A: My last band, after we put out our first record, we were sort of in limbo with the label – it didn’t do as good as we thought. Everybody told us we were going to sell millions of records and be on top of the world and this and that and there were glimpses of that at times where MTV played our video and cute stuff like that…and then it all crumbled down heavily. I was at a point where I didn’t even know if it was even worth trying to do music in an industry that everybody was telling me was just failing so miserably. … I just wanted to have a record come out. Of course you want to sell as many records as you can, and have some sort of success and be able to have money to maybe raise a family one day, buy a home, and all that – the American dream. For me it’s just to be able to have a third opportunity – this is my third official release even though I was in all these other bands, this is the third time that there’s been a record release and a label push behind it. Just to have a third opportunity, I’m very blessed. If it all failed tomorrow, I’d be very happy and feel to some degree that I’d made it by being able to sell out venues like this. … Everyone’ll tell you, “No one makes money in the music industry” and that’s true to a certain degree, but there’s more opportunity for independent bands and good artists to be heard because all you have to do is go onto your computer and just look and you can find the kind of stuff you’re into, or look at different blogs like your guys’ blog and discover new hip-hop or new punk rock or whatever. It’s actually, to me, a very exciting time in the music industry. Not to quote Kurt Cobain, but there’s a lot of old dinosaurs in the industry that are still holding onto the old ways and it’s just a new way now. It’s just really exciting for up and coming bands. … I encourage anyone who reads this interview to not always just get information from what you’re told on TV, but actually search out stuff. And I’m not talking about just music. I’m talking about world issues and the general pulse of the way life is going, how dark the times have seem to become recently.

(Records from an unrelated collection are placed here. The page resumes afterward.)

(* ===== verification/EgressRuntime.v ===== *)
(** * The egress fabric runtime ([egress/runtime.rs])

    The runtime pairs the manager with the shard group and keeps them in step: it sends the
    manager's commands to the group's channels and, in [rescale], replaces the shards whose
    thread panicked, grows the pool, narrows placement and retires empty tail shards.  The
    arithmetic of the sizer ([sizing.rs]) is in floating point: its answers are inputs of
    [rescale], and the theorems hold whatever they are. *)

From S2P Require Import Prelude Bits Annexb Media FrameUnits Ring Reader LeafArena ReadyQueue Feed Leaf.
From S2P Require Import ShardGroup EgressManager.

Inductive ResizeReason := ReasonAdd | ReasonRemove | ReasonObserve.

Record EgressFabricRuntime := mk_runtime {
  rt_manager : EgressManager;
  rt_group : EgressShardGroup;
  shard_ceiling : nat }.

Inductive EgressFabricRuntimeError := ShardCountMismatch (expected actual : nat).

Definition EgressFabricRuntime_new (count : nat) (policy : PlacementPolicy) (g : EgressShardGroup)
    (ceiling : nat) : EgressFabricRuntime + EgressFabricRuntimeError :=
  if negb (group_shard_count g =? count)%nat then inr (ShardCountMismatch count (group_shard_count g))
  else inl (mk_runtime (EgressManager_new count policy) g (Nat.max ceiling 1)).

Definition reason_for (c : EgressCommand) (rt : EgressFabricRuntime) : ResizeReason :=
  match c with
  | Add spec => match desired (rt_manager rt) !! os_id spec with None => ReasonAdd | Some _ => ReasonRemove end
  | _ => ReasonRemove
  end.

Inductive Saturated :=
  | Busy (busy_pct shards : nat)
  | Full (leaves shards : nat).

(** [sizer_admit] is the sizer's answer for the shard's outputs with the new one: the
    projected busy percent when it refuses. *)
Definition admit_add (admission_bypassed : bool) (leaf_capacity : nat) (sizer_admit : Z -> option nat)
    (id : OutputId) (rt : EgressFabricRuntime) : option Saturated :=
  if admission_bypassed then None
  else
    let m := rt_manager rt in
    let shard_outputs := desired_count_for_shard m (assign_output m id) + 1 in
    let shards := placement m in
    if Z.of_nat leaf_capacity <? shard_outputs then Some (Full leaf_capacity shards)
    else (fun busy_pct => Busy busy_pct shards) <$> sizer_admit shard_outputs.

Definition rt_dispatch (c : EgressCommand) (rt : EgressFabricRuntime)
    : @result EgressShardGroupError * EgressFabricRuntime :=
  let '(r, m, g) := dispatch_command c (rt_manager rt) (rt_group rt) in
  (r, mk_runtime m g (shard_ceiling rt)).

Definition has_panicked_shard (rt : EgressFabricRuntime) : bool :=
  negb (bool_decide (panicked_shards (rt_group rt) = [])).

(** ** Rescaling *)

Section rescale.
Context {E : Type}.

(** What [rescale] is given: why, what the sizer answered ([sz_observed] is [None] when there
    was no fresh observation), the host's and the profile's numbers, and what the backend
    factory does at its n-th call. *)
Record rescale_args := {
  ra_reason : ResizeReason;
  sz_recommend : nat;
  sz_observed : option nat;
  ra_override : option nat;
  ra_maximum : nat;
  ra_leaf_capacity : nat;
  ra_command_capacity : nat;
  factory_for : nat -> ShardId -> factory_outcome E }.

Record rescale_state := mk_rescale {
  rs_calls : nat;
  rs_manager : EgressManager;
  rs_group : EgressShardGroup;
  rs_touched : list ShardId;
  grow_error : option E }.

(** Every dead shard is isolated before any replacement. *)
Definition forget_all (dead : list ShardId) (m : EgressManager) : EgressManager :=
  fold_left (fun m i => (forget_shard i m).2) dead m.

Definition replace_one (a : rescale_args) (st : rescale_state) (i : ShardId) : rescale_state :=
  match replace_with i (ra_command_capacity a) (factory_for a (rs_calls st) i) (rs_group st) with
  | (None, g) =>
      mk_rescale (S (rs_calls st)) (revive_shard i (rs_manager st)) g (rs_touched st ++ [i]) (grow_error st)
  | (Some e, g) =>
      mk_rescale (S (rs_calls st)) (rs_manager st) g (rs_touched st) (or_else (grow_error st) (Some e))
  end.
Definition replace_all (a : rescale_args) (dead : list ShardId) (st : rescale_state) : rescale_state :=
  fold_left (replace_one a) dead st.

Definition sizing_target (a : rescale_args) (m : EgressManager) : nat :=
  match ra_override a with
  | None => match ra_reason a with
            | ReasonAdd => Nat.max (placement m) (sz_recommend a)
            | ReasonRemove => placement m
            | ReasonObserve => default (placement m) (sz_observed a)
            end
  | Some requested => requested
  end.

(** [usize::div_ceil] *)
Definition div_ceil (a b : nat) : nat := ((a + b - 1) / b)%nat.

Definition rescale_target (a : rescale_args) (ceiling : nat) (m : EgressManager) : nat :=
  let outputs := (size (desired m) + match ra_reason a with ReasonAdd => 1 | _ => 0 end)%nat in
  let maximum := Nat.min (ra_maximum a) ceiling in
  let leaf_shards := Nat.min (div_ceil outputs (ra_leaf_capacity a)) maximum in
  let target := sizing_target a m in
  Nat.max (match ra_reason a with ReasonAdd => Nat.max target leaf_shards | _ => target end) 1.

(** [while grow_error.is_none() && shard_count < target]; each turn adds a shard or ends. *)
Fixpoint grow_loop (a : rescale_args) (fuel target : nat) (st : rescale_state) : rescale_state :=
  match fuel with
  | O => st
  | S fuel =>
      if bool_decide (grow_error st = None) && (group_shard_count (rs_group st) <? target)%nat then
        match grow_with (ra_command_capacity a)
                (factory_for a (rs_calls st) (group_shard_count (rs_group st))) (rs_group st) with
        | (inl i, g) =>
            grow_loop a fuel target
              (mk_rescale (S (rs_calls st)) (rs_manager st) g (rs_touched st ++ [i]) (grow_error st))
        | (inr e, g) => mk_rescale (S (rs_calls st)) (rs_manager st) g (rs_touched st) (Some e)
        end
      else st
  end.

Definition place (target placement : nat) (st : rescale_state) : rescale_state :=
  let count := group_shard_count (rs_group st) in
  let m := rs_manager st in
  if bool_decide (grow_error st = None) || (placement <? count)%nat then
    let usable := Nat.max (Nat.min target count) 1 in
    if negb (usable =? placement)%nat then
      mk_rescale (rs_calls st)
        (if (shard_count m <? usable)%nat then grow_to usable m else set_placement usable m)
        (rs_group st) (rs_touched st) (grow_error st)
    else st
  else st.

(** [while self.manager.retire_empty_tail()]; each turn drops a shard or ends. *)
Fixpoint retire_loop (fuel : nat) (st : rescale_state) : rescale_state :=
  match fuel with
  | O => st
  | S fuel =>
      match retire_empty_tail (rs_manager st) with
      | (false, _) => st
      | (true, m) =>
          match shrink (rs_group st) with
          | (None, g) => mk_rescale (rs_calls st) m g (rs_touched st) (grow_error st)
          | (Some i, g) =>
              retire_loop fuel (mk_rescale (rs_calls st) m g (rs_touched st ++ [i]) (grow_error st))
          end
      end
  end.

Definition rescale (a : rescale_args) (rt : EgressFabricRuntime)
    : (list ShardId + E) * EgressFabricRuntime :=
  let panicked := panicked_shards (rt_group rt) in
  let st := mk_rescale 0 (forget_all panicked (rt_manager rt)) (rt_group rt) [] None in
  let st := replace_all a panicked st in
  let target := rescale_target a (shard_ceiling rt) (rs_manager st) in
  let before := placement (rs_manager st) in
  let st := grow_loop a (target - group_shard_count (rs_group st)) target st in
  let st := place target before st in
  let st := retire_loop (shard_count (rs_manager st)) st in
  (match grow_error st with Some e => inr e | None => inl (rs_touched st) end,
   mk_runtime (rs_manager st) (rs_group st) (shard_ceiling rt)).

(** ** Everything that happens to a runtime *)

Inductive fabric_event :=
  | EvDispatch (c : EgressCommand)
  | EvRescale (a : rescale_args)
  | EvWake (i : ShardId)
  | EvReceive (i : ShardId)
  | EvEnd (i : ShardId) (panicked : bool).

O: How has your lyric-writing progressed from your previous bands to now?
A: I maybe felt more insecure about what I really wanted to say. … Having to look in the mirror at the end of the day and be the master of my own fate with this music thing puts a lot more pressure on my shoulders to write the best lyrics I can. I just don’t settle any more. … My hard drive’s full of songs that no one’s ever heard except my girlfriend and my dad. You guys have heard of the book Outliers [by Malcolm Gladwell]? Not that I’m saying I’m a master, but…Looking back now, it’s definitely been 10,000 hours of music: lyric-writing, drumming, songwriting, singing, whatever. So I feel like I’m very lucky to still be around, having written this long. I feel like I’m better than I was before.
O: In a song like “Sail” where you say something like “Maybe I should kill myself”…To me, I don’t know if I would be comfortable putting that out there…
A: I don’t know if I am comfortable that it’s out there. I just said it because I felt that way. I think everybody’s fantasized at a low point – ‘what if I just killed myself.’ They don’t mean it, you wouldn’t actually do it, but it’s a fantasy because you’re at a low point. It was admitting I’m at my rock bottom, not saying I will. It would break my heart if someone took that lyric literally…
O: To me it was indicative of it being a really personal project.
A: Well that song was written at the most despairing time of my life. I turned a certain age and I was like, “What the fuck am I doing right now?” I thought by now I’d be living at the beach and all that stuff. I mean, I live close enough to the beach to drive there but I haven’t quite made it to the sand. … I wake up every morning between seven and eight and drive to a couple of beaches … Even if I don’t go surfing, it’s very therapeutic. I normally come up with melody ideas or beat ideas or lyrics.